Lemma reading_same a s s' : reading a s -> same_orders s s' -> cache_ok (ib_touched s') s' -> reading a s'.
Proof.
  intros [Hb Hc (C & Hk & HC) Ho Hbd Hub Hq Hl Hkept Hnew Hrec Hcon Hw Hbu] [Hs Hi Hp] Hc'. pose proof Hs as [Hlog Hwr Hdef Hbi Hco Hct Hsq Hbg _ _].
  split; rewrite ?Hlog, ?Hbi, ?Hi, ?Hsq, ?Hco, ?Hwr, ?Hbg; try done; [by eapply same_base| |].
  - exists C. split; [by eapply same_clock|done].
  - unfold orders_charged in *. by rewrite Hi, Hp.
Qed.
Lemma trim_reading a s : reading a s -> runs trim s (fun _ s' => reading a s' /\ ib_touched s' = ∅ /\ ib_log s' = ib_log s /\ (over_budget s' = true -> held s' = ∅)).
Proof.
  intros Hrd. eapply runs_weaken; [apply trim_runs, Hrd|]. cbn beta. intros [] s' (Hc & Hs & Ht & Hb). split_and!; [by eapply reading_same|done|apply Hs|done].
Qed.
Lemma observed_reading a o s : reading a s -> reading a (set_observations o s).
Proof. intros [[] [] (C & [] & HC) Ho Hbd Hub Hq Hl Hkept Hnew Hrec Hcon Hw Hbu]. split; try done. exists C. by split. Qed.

Problem description>
From the entries above, restate word for word the lines from the line containing "split; rewrite ?Hlog, ?Hbi, ?Hi, ?Hsq, ?Hco, ?Hwr, ?Hbg;" to the line containing "Lemma trim_reading a", both ends included, and nothing more.

Response below>
  split; rewrite ?Hlog, ?Hbi, ?Hi, ?Hsq, ?Hco, ?Hwr, ?Hbg; try done; [by eapply same_base| |].
  - exists C. split; [by eapply same_clock|done].
  - unfold orders_charged in *. by rewrite Hi, Hp.
Qed.
Lemma trim_reading a s : reading a s -> runs trim s (fun _ s' => reading a s' /\ ib_touched s' = ∅ /\ ib_log s' = ib_log s /\ (over_budget s' = true -> held s' = ∅)).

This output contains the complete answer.